» **Required action**
Going down the data below, set down exactly the line with "shortest of the" and each line after it through the line with "- injection H as <-. exists cols. auto."; no other lines.

» **Material provided**

(** ** The shape of the adjusted block *)

Section BlockShape.
Context `{LM : LinearModels}.

Lemma broadcast_to_length (n : nat) (v v' : vec) :
  Np.broadcast_to n v = Ok v' -> length v' = n.
Proof.
  unfold Np.broadcast_to. destruct (Nat.eqb_spec (length v) n) as [Hn|_].
  - intros [= <-]. exact Hn.
  - destruct v as [|x [|? ?]]; try discriminate.
    intros [= <-]. apply length_replicate.
Qed.

(** X6: [X_adj_fit] on a frame that is not empty returns an array of the shape
    of the frame, whatever the classifiers return: every column has one
    entry for each row, and there is one estimator and one tag for each
    column. *)
Theorem X_adj_fit_shape (X_train : DataFrame) (C_train : ndarray)
    (X_train_adj : arraylike) (col_est : list col_model) (values : list string) :
  Pd.empty X_train = false ->
  X_adj_fit X_train C_train = Ok (X_train_adj, col_est, values) ->
  exists cols',
    X_train_adj = AArr (Arr2 (index_len X_train) cols') /\
    length cols' = length (cols X_train) /\
    Forall (fun c => length c = index_len X_train) cols' /\
    length col_est = length (cols X_train) /\
    length values = length (cols X_train).
Proof.
  intros Hne H.
  apply X_adj_fit_Ok in H as (cols' & clfs & [= -> -> ->] & Hlen & Hcols & Hcol); auto.
  exists cols'. split; [reflexivity|]. split; [exact Hcols|]. split.
  - apply Forall_lookup. intros i c Hi.
    destruct (Hcol i) as (x & clf & proba & classes & x_adj & v & _ & _ & _ & Hv & Hv').
    { rewrite <- Hcols. eapply lookup_lt_Some; eauto. }
    rewrite Hi in Hv'. injection Hv' as ->. eapply broadcast_to_length; eauto.
  - rewrite length_map, length_replicate. auto.
Qed.

Lemma zip3_length {T U V} (a : list T) (b : list U) (c : list V) :
  length (zip3 a b c) = Nat.min (Nat.min (length a) (length b)) (length c).
Proof. unfold zip3. rewrite !length_zip_with. reflexivity. Qed.

(** The loop of [X_adj_predict] writes the columns [k], ..., up to the
    shortest of the tags, the estimators and the column numbers; the other
    columns stay as they were, and every written column has [n] entries. *)
Lemma X_adj_predict_loop_rest X_test C_test :
  forall tags ests m k n cols a,
  for_ (zip3 tags ests (seq k m)) (X_adj_predict_col X_test C_test) (Arr2 n cols) = Ok a ->
  exists cols',
    a = Arr2 n cols' /\
    length cols' = length cols /\
    (forall j, (k + length (zip3 tags ests (seq k m)) <= j)%nat -> cols' !! j = cols !! j) /\
    (Forall (fun c => length c = n) cols -> Forall (fun c => length c = n) cols').
Proof.
  induction tags as [|tag tags IH]; intros ests m k n cols a H.
  - injection H as <-. exists cols. auto.
  - destruct ests as [|est ests]; [injection H as <-; exists cols; auto|].
    destruct m as [|m]; [injection H as <-; exists cols; auto|].
    change (zip3 (tag :: tags) (est :: ests) (seq k (S m)))
      with ((tag, est, k) :: zip3 tags ests (seq (S k) m)) in *.
    cbn [for_] in H. bind_inv H.
    apply X_adj_predict_col_Ok in Ha as (x & x_adj & v & _ & _ & Hlt & Hv & ->).
    apply IH in H as (cols' & -> & Hlen & Hrest & Hwf).
    rewrite length_insert in Hlen.
    exists cols'. split; [reflexivity|]. split; [exact Hlen|]. split.
    + intros j Hj. cbn [length] in Hj. rewrite Hrest by lia.
      apply list_lookup_insert_ne. lia.
    + intros Hall. apply Hwf. apply Forall_insert; [exact Hall|].
      eapply broadcast_to_length; eauto.
Qed.

(** X7: [X_adj_predict] on a frame that is not empty returns an array of the
    shape of the frame; the loop runs over [zip(values, col_est, ...)], so
    a column that has no stored tag or no stored estimator is not adjusted:
    it is returned filled with zeros, not as it is in the frame. *)
Theorem X_adj_predict_shape_and_zero_columns (X_test : DataFrame) (C_test : ndarray)
    (col_est : list col_model) (values : list string) (X_test_adj : arraylike) :
  Pd.empty X_test = false ->
  X_adj_predict X_test C_test col_est values = Ok X_test_adj ->
  exists cols',
    X_test_adj = AArr (Arr2 (index_len X_test) cols') /\
    length cols' = length (cols X_test) /\
    Forall (fun c => length c = index_len X_test) cols' /\
    (forall j, (Nat.min (length values) (length col_est) <= j)%nat ->
               (j < length (cols X_test))%nat ->
               cols' !! j = Some (replicate (index_len X_test) 0%Q)).
Proof.
  unfold X_adj_predict. intros -> H. cbn [fst snd Pd.shape] in H.
  bind_inv H. injection H as <-.
  apply X_adj_predict_loop_rest in Ha as (cols' & -> & Hlen & Hrest & Hwf).
  rewrite length_replicate in Hlen.
  exists cols'. split; [reflexivity|]. split; [exact Hlen|]. split.
  - apply Hwf. apply Forall_replicate. apply length_replicate.
  - intros j Hj Hlt. rewrite Hrest.
    + apply lookup_replicate_2. exact Hlt.
    + rewrite zip3_length, length_seq. lia.
Qed.

End BlockShape.

Section BlockShapeToy.
Import Toy.

(** The shape of the block of the single column [N7]. *)
Lemma X_adj_fit_shape_N7 :
  Pd.empty frame_N7 = false /\
  X_adj_fit frame_N7 array_N1 = Ok (adj_N7, est_N7, values_N7) /\
  exists cols',
    adj_N7 = AArr (Arr2 5 cols') /\ length cols' = 1%nat /\
    Forall (fun c => length c = 5%nat) cols'.
Proof.
  assert (Hfit : X_adj_fit frame_N7 array_N1 = Ok (adj_N7, est_N7, values_N7))
    by (vm_compute; reflexivity).
  split; [reflexivity|]. split; [exact Hfit|].
  destruct (X_adj_fit_shape frame_N7 array_N1 adj_N7 est_N7 values_N7 eq_refl Hfit)
    as (cols' & H1 & H2 & H3 & _).
  exists cols'. auto.
Defined.

(** Three features and the estimator and the tag of one column: the
    second and the third column come back as zeros. *)
Lemma X_adj_predict_shape_and_zero_columns_toy :
  Pd.empty features = false /\
  X_adj_predict features array_N1 est_N7 values_N7 = Ok adj_features_one /\
  exists cols',
    adj_features_one = AArr (Arr2 5 cols') /\
    cols' !! 2%nat = Some (replicate 5 0%Q).
Proof.
  assert (Hrun : X_adj_predict features array_N1 est_N7 values_N7 = Ok adj_features_one)
    by (vm_compute; reflexivity).
  split; [reflexivity|]. split; [exact Hrun|].
  destruct (X_adj_predict_shape_and_zero_columns
              features array_N1 est_N7 values_N7 adj_features_one eq_refl Hrun)
    as (cols' & H1 & _ & _ & Hzero).
  exists cols'. split; [exact H1|]. apply Hzero; cbn; lia.
Defined.

End BlockShapeToy.

(** ** The outcome model of [MetaClassifier] *)

Section ClassifierOutcome.
Context `{LM : LinearModels} {E : Type} `{EST : Estimator E}.
Local Open Scope Q_scope.

(** The loop of additions, when the probabilities have one row per entry
    of the running vector: every entry grows by the expected value. *)
Lemma add_expected_from n pcols classes :
  forall k x x',
  Forall (fun c => length c = length x) pcols ->
  for_ (zip (seq k (length classes)) classes)
       (fun '(gt_idx, gt) pi_ =>
          let gt := Np.int gt in
          p ← Np.getcol (Arr2 n pcols) gt_idx;
          Np.add pi_ (Np.scale (inject_Z gt) p))
       x = Ok x' ->
  length x' = length x /\
  forall r xr, x !! r = Some xr ->
    exists a, x' !! r = Some a /\ a == xr + expected_from k classes pcols r.
Proof.
  induction classes as [|gt rest IH]; intros k x x' Hwf H.
  - simpl in H. injection H as <-. split; [reflexivity|].
    intros r xr Hr. exists xr. split; [exact Hr|]. simpl. ring.
  - rewrite enumerate_from_cons in H. cbn [for_] in H.
    bind_inv H. rename a into x1. cbn beta iota zeta in Ha.
    bind_inv Ha. rename a into p.
    unfold Np.getcol in Ha0.
    destruct (pcols !! k) as [p'|] eqn:Hp; [|discriminate].
    injection Ha0 as ->.
    assert (Hlen : length p = length x).
    { eapply (proj1 (Forall_lookup _ _) Hwf); eauto. }
    unfold Np.add in Ha. rewrite broadcast2_same_length in Ha
      by (unfold Np.scale; rewrite length_map; lia).
    injection Ha as <-.
    assert (Hlen1 : length (zip_with Qplus x (Np.scale (inject_Z (Np.int gt)) p))
                    = length x).
    { rewrite length_zip_with, Nat.min_l; [reflexivity|].
      unfold Np.scale. rewrite length_map. lia. }
    apply IH in H as [Hl Hent]; [|rewrite Hlen1; exact Hwf].
    split; [congruence|].
    intros r xr Hr.
    assert (Hpr : exists pr, p !! r = Some pr).
    { apply lookup_lt_is_Some. rewrite Hlen. eapply lookup_lt_Some; eauto. }
    destruct Hpr as [pr Hpr].
    destruct (Hent r (xr + inject_Z (Np.int gt) * pr)%Q) as (a & Ha & Heq).
    { rewrite lookup_zip_with, Hr. simpl.
      unfold Np.scale. rewrite list_lookup_fmap, Hpr. reflexivity. }
    exists a. split; [exact Ha|].
    rewrite Heq. cbn [expected_from].
    rewrite (nth_lookup_Some _ _ _ _ Hp), (nth_lookup_Some _ _ _ _ Hpr). ring.
Qed.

» **Result of the exercise**
    shortest of the tags, the estimators and the column numbers; the other
    columns stay as they were, and every written column has [n] entries. *)
Lemma X_adj_predict_loop_rest X_test C_test :
  forall tags ests m k n cols a,
  for_ (zip3 tags ests (seq k m)) (X_adj_predict_col X_test C_test) (Arr2 n cols) = Ok a ->
  exists cols',
    a = Arr2 n cols' /\
    length cols' = length cols /\
    (forall j, (k + length (zip3 tags ests (seq k m)) <= j)%nat -> cols' !! j = cols !! j) /\
    (Forall (fun c => length c = n) cols -> Forall (fun c => length c = n) cols').
Proof.
  induction tags as [|tag tags IH]; intros ests m k n cols a H.
  - injection H as <-. exists cols. auto.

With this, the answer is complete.